■ **ABOUT THIS EXERCISE**: What follows is a set of records; copy all of it exactly.

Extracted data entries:
»»

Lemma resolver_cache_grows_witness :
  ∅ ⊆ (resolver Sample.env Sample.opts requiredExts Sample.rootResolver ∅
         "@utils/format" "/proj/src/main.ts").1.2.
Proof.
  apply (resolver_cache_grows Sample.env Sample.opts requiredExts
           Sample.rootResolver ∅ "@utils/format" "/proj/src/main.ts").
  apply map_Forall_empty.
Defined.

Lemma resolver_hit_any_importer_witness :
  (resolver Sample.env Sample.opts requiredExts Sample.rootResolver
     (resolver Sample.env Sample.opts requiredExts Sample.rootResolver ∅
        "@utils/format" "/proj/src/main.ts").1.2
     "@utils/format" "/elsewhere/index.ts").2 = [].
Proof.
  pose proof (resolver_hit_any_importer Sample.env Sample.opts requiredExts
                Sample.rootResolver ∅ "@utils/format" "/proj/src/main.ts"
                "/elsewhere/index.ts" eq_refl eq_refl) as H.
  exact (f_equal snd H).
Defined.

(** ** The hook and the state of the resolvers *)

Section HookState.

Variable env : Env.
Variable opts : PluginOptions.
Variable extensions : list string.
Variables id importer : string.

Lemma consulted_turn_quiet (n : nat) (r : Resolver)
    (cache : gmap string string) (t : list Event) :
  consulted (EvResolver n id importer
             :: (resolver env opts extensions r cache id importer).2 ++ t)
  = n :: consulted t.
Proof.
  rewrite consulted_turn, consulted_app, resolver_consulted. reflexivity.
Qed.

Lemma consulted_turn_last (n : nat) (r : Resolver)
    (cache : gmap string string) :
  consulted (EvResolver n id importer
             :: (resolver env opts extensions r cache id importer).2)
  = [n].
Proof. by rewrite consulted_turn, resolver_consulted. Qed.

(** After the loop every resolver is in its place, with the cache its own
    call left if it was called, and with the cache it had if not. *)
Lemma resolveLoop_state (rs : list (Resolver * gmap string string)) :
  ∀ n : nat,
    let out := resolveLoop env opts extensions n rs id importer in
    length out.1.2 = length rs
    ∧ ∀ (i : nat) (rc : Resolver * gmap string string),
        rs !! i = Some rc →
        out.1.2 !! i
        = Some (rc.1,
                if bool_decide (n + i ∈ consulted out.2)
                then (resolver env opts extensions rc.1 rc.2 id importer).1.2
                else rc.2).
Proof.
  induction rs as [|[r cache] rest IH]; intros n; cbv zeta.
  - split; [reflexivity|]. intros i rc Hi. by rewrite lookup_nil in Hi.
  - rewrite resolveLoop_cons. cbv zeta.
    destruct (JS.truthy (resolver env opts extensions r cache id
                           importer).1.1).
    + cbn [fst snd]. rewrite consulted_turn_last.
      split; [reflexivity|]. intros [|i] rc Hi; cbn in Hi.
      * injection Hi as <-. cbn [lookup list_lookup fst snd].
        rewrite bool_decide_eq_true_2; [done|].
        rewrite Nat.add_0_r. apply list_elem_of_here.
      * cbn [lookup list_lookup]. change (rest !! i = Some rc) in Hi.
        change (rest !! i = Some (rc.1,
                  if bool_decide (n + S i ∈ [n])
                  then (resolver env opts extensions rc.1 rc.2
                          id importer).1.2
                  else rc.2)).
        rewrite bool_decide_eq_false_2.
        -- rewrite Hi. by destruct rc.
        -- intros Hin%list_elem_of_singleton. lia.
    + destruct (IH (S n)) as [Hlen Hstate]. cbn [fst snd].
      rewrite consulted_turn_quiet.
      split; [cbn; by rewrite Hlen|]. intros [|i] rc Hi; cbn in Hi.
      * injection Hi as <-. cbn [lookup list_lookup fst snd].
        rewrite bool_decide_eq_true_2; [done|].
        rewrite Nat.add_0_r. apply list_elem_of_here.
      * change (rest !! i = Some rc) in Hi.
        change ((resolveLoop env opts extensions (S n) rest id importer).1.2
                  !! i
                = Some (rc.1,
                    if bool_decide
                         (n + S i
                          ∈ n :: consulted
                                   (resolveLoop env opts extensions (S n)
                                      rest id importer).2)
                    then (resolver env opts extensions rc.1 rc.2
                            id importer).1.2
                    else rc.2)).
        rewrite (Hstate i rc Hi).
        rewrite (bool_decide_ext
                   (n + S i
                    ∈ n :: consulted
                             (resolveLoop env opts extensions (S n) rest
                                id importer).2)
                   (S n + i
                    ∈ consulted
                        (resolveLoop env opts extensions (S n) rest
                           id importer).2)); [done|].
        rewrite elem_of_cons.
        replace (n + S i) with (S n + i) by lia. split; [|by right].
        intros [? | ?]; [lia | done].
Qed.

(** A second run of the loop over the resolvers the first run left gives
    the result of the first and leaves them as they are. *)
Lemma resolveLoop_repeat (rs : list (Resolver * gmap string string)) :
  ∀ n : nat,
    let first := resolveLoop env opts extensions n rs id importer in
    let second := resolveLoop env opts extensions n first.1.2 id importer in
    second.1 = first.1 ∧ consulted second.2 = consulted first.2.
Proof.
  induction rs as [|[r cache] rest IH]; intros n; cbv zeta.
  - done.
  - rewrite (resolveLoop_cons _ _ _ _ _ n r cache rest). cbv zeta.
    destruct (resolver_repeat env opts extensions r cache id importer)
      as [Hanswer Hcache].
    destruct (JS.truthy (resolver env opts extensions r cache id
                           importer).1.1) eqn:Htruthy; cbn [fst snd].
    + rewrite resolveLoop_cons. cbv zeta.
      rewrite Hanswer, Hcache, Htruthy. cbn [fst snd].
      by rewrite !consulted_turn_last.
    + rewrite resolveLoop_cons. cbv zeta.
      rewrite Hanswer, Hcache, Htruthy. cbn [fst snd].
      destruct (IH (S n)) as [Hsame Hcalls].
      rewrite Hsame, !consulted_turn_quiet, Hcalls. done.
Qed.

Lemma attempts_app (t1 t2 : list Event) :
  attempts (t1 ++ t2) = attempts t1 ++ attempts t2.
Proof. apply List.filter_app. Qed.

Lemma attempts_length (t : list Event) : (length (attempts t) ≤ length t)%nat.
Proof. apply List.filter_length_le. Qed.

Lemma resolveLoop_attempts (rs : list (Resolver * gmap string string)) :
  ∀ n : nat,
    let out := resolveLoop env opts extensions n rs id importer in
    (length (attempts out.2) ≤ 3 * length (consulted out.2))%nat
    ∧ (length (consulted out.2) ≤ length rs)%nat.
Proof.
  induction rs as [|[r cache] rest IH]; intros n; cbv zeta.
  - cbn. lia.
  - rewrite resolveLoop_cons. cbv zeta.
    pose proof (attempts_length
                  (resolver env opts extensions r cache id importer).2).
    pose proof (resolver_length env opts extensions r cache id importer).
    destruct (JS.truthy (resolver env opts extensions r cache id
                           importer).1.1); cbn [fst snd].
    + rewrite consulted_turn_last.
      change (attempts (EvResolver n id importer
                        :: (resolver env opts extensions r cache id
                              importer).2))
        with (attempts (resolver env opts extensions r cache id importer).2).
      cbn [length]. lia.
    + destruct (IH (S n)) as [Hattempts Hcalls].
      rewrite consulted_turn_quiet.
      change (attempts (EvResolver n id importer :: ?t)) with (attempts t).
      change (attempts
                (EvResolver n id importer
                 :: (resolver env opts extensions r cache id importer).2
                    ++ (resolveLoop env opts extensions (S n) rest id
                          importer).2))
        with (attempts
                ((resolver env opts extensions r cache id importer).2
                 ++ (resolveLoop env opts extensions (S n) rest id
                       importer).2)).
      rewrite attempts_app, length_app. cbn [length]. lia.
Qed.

««

■ **EXERCISE RESULT**:
Lemma resolver_cache_grows_witness :
  ∅ ⊆ (resolver Sample.env Sample.opts requiredExts Sample.rootResolver ∅
         "@utils/format" "/proj/src/main.ts").1.2.
Proof.
  apply (resolver_cache_grows Sample.env Sample.opts requiredExts
           Sample.rootResolver ∅ "@utils/format" "/proj/src/main.ts").
  apply map_Forall_empty.
Defined.

Lemma resolver_hit_any_importer_witness :
  (resolver Sample.env Sample.opts requiredExts Sample.rootResolver
     (resolver Sample.env Sample.opts requiredExts Sample.rootResolver ∅
        "@utils/format" "/proj/src/main.ts").1.2
     "@utils/format" "/elsewhere/index.ts").2 = [].
Proof.
  pose proof (resolver_hit_any_importer Sample.env Sample.opts requiredExts
                Sample.rootResolver ∅ "@utils/format" "/proj/src/main.ts"
                "/elsewhere/index.ts" eq_refl eq_refl) as H.
  exact (f_equal snd H).
Defined.

(** ** The hook and the state of the resolvers *)

Section HookState.

Variable env : Env.
Variable opts : PluginOptions.
Variable extensions : list string.
Variables id importer : string.

Lemma consulted_turn_quiet (n : nat) (r : Resolver)
    (cache : gmap string string) (t : list Event) :
  consulted (EvResolver n id importer
             :: (resolver env opts extensions r cache id importer).2 ++ t)
  = n :: consulted t.
Proof.
  rewrite consulted_turn, consulted_app, resolver_consulted. reflexivity.
Qed.

Lemma consulted_turn_last (n : nat) (r : Resolver)
    (cache : gmap string string) :
  consulted (EvResolver n id importer
             :: (resolver env opts extensions r cache id importer).2)
  = [n].
Proof. by rewrite consulted_turn, resolver_consulted. Qed.

(** After the loop every resolver is in its place, with the cache its own
    call left if it was called, and with the cache it had if not. *)
Lemma resolveLoop_state (rs : list (Resolver * gmap string string)) :
  ∀ n : nat,
    let out := resolveLoop env opts extensions n rs id importer in
    length out.1.2 = length rs
    ∧ ∀ (i : nat) (rc : Resolver * gmap string string),
        rs !! i = Some rc →
        out.1.2 !! i
        = Some (rc.1,
                if bool_decide (n + i ∈ consulted out.2)
                then (resolver env opts extensions rc.1 rc.2 id importer).1.2
                else rc.2).
Proof.
  induction rs as [|[r cache] rest IH]; intros n; cbv zeta.
  - split; [reflexivity|]. intros i rc Hi. by rewrite lookup_nil in Hi.
  - rewrite resolveLoop_cons. cbv zeta.
    destruct (JS.truthy (resolver env opts extensions r cache id
                           importer).1.1).
    + cbn [fst snd]. rewrite consulted_turn_last.
      split; [reflexivity|]. intros [|i] rc Hi; cbn in Hi.
      * injection Hi as <-. cbn [lookup list_lookup fst snd].
        rewrite bool_decide_eq_true_2; [done|].
        rewrite Nat.add_0_r. apply list_elem_of_here.
      * cbn [lookup list_lookup]. change (rest !! i = Some rc) in Hi.
        change (rest !! i = Some (rc.1,
                  if bool_decide (n + S i ∈ [n])
                  then (resolver env opts extensions rc.1 rc.2
                          id importer).1.2
                  else rc.2)).
        rewrite bool_decide_eq_false_2.
        -- rewrite Hi. by destruct rc.
        -- intros Hin%list_elem_of_singleton. lia.
    + destruct (IH (S n)) as [Hlen Hstate]. cbn [fst snd].
      rewrite consulted_turn_quiet.
      split; [cbn; by rewrite Hlen|]. intros [|i] rc Hi; cbn in Hi.
      * injection Hi as <-. cbn [lookup list_lookup fst snd].
        rewrite bool_decide_eq_true_2; [done|].
        rewrite Nat.add_0_r. apply list_elem_of_here.
      * change (rest !! i = Some rc) in Hi.
        change ((resolveLoop env opts extensions (S n) rest id importer).1.2
                  !! i
                = Some (rc.1,
                    if bool_decide
                         (n + S i
                          ∈ n :: consulted
                                   (resolveLoop env opts extensions (S n)
                                      rest id importer).2)
                    then (resolver env opts extensions rc.1 rc.2
                            id importer).1.2
                    else rc.2)).
        rewrite (Hstate i rc Hi).
        rewrite (bool_decide_ext
                   (n + S i
                    ∈ n :: consulted
                             (resolveLoop env opts extensions (S n) rest
                                id importer).2)
                   (S n + i
                    ∈ consulted
                        (resolveLoop env opts extensions (S n) rest
                           id importer).2)); [done|].
        rewrite elem_of_cons.
        replace (n + S i) with (S n + i) by lia. split; [|by right].
        intros [? | ?]; [lia | done].
Qed.

(** A second run of the loop over the resolvers the first run left gives
    the result of the first and leaves them as they are. *)
Lemma resolveLoop_repeat (rs : list (Resolver * gmap string string)) :
  ∀ n : nat,
    let first := resolveLoop env opts extensions n rs id importer in
    let second := resolveLoop env opts extensions n first.1.2 id importer in
    second.1 = first.1 ∧ consulted second.2 = consulted first.2.
Proof.
  induction rs as [|[r cache] rest IH]; intros n; cbv zeta.
  - done.
  - rewrite (resolveLoop_cons _ _ _ _ _ n r cache rest). cbv zeta.
    destruct (resolver_repeat env opts extensions r cache id importer)
      as [Hanswer Hcache].
    destruct (JS.truthy (resolver env opts extensions r cache id
                           importer).1.1) eqn:Htruthy; cbn [fst snd].
    + rewrite resolveLoop_cons. cbv zeta.
      rewrite Hanswer, Hcache, Htruthy. cbn [fst snd].
      by rewrite !consulted_turn_last.
    + rewrite resolveLoop_cons. cbv zeta.
      rewrite Hanswer, Hcache, Htruthy. cbn [fst snd].
      destruct (IH (S n)) as [Hsame Hcalls].
      rewrite Hsame, !consulted_turn_quiet, Hcalls. done.
Qed.

Lemma attempts_app (t1 t2 : list Event) :
  attempts (t1 ++ t2) = attempts t1 ++ attempts t2.
Proof. apply List.filter_app. Qed.

Lemma attempts_length (t : list Event) : (length (attempts t) ≤ length t)%nat.
Proof. apply List.filter_length_le. Qed.

Lemma resolveLoop_attempts (rs : list (Resolver * gmap string string)) :
  ∀ n : nat,
    let out := resolveLoop env opts extensions n rs id importer in
    (length (attempts out.2) ≤ 3 * length (consulted out.2))%nat
    ∧ (length (consulted out.2) ≤ length rs)%nat.
Proof.
  induction rs as [|[r cache] rest IH]; intros n; cbv zeta.
  - cbn. lia.
  - rewrite resolveLoop_cons. cbv zeta.
    pose proof (attempts_length
                  (resolver env opts extensions r cache id importer).2).
    pose proof (resolver_length env opts extensions r cache id importer).
    destruct (JS.truthy (resolver env opts extensions r cache id
                           importer).1.1); cbn [fst snd].
    + rewrite consulted_turn_last.
      change (attempts (EvResolver n id importer
                        :: (resolver env opts extensions r cache id
                              importer).2))
        with (attempts (resolver env opts extensions r cache id importer).2).
      cbn [length]. lia.
    + destruct (IH (S n)) as [Hattempts Hcalls].
      rewrite consulted_turn_quiet.
      change (attempts (EvResolver n id importer :: ?t)) with (attempts t).
      change (attempts
                (EvResolver n id importer
                 :: (resolver env opts extensions r cache id importer).2
                    ++ (resolveLoop env opts extensions (S n) rest id
                          importer).2))
        with (attempts
                ((resolver env opts extensions r cache id importer).2
                 ++ (resolveLoop env opts extensions (S n) rest id
                       importer).2)).
      rewrite attempts_app, length_app. cbn [length]. lia.
Qed.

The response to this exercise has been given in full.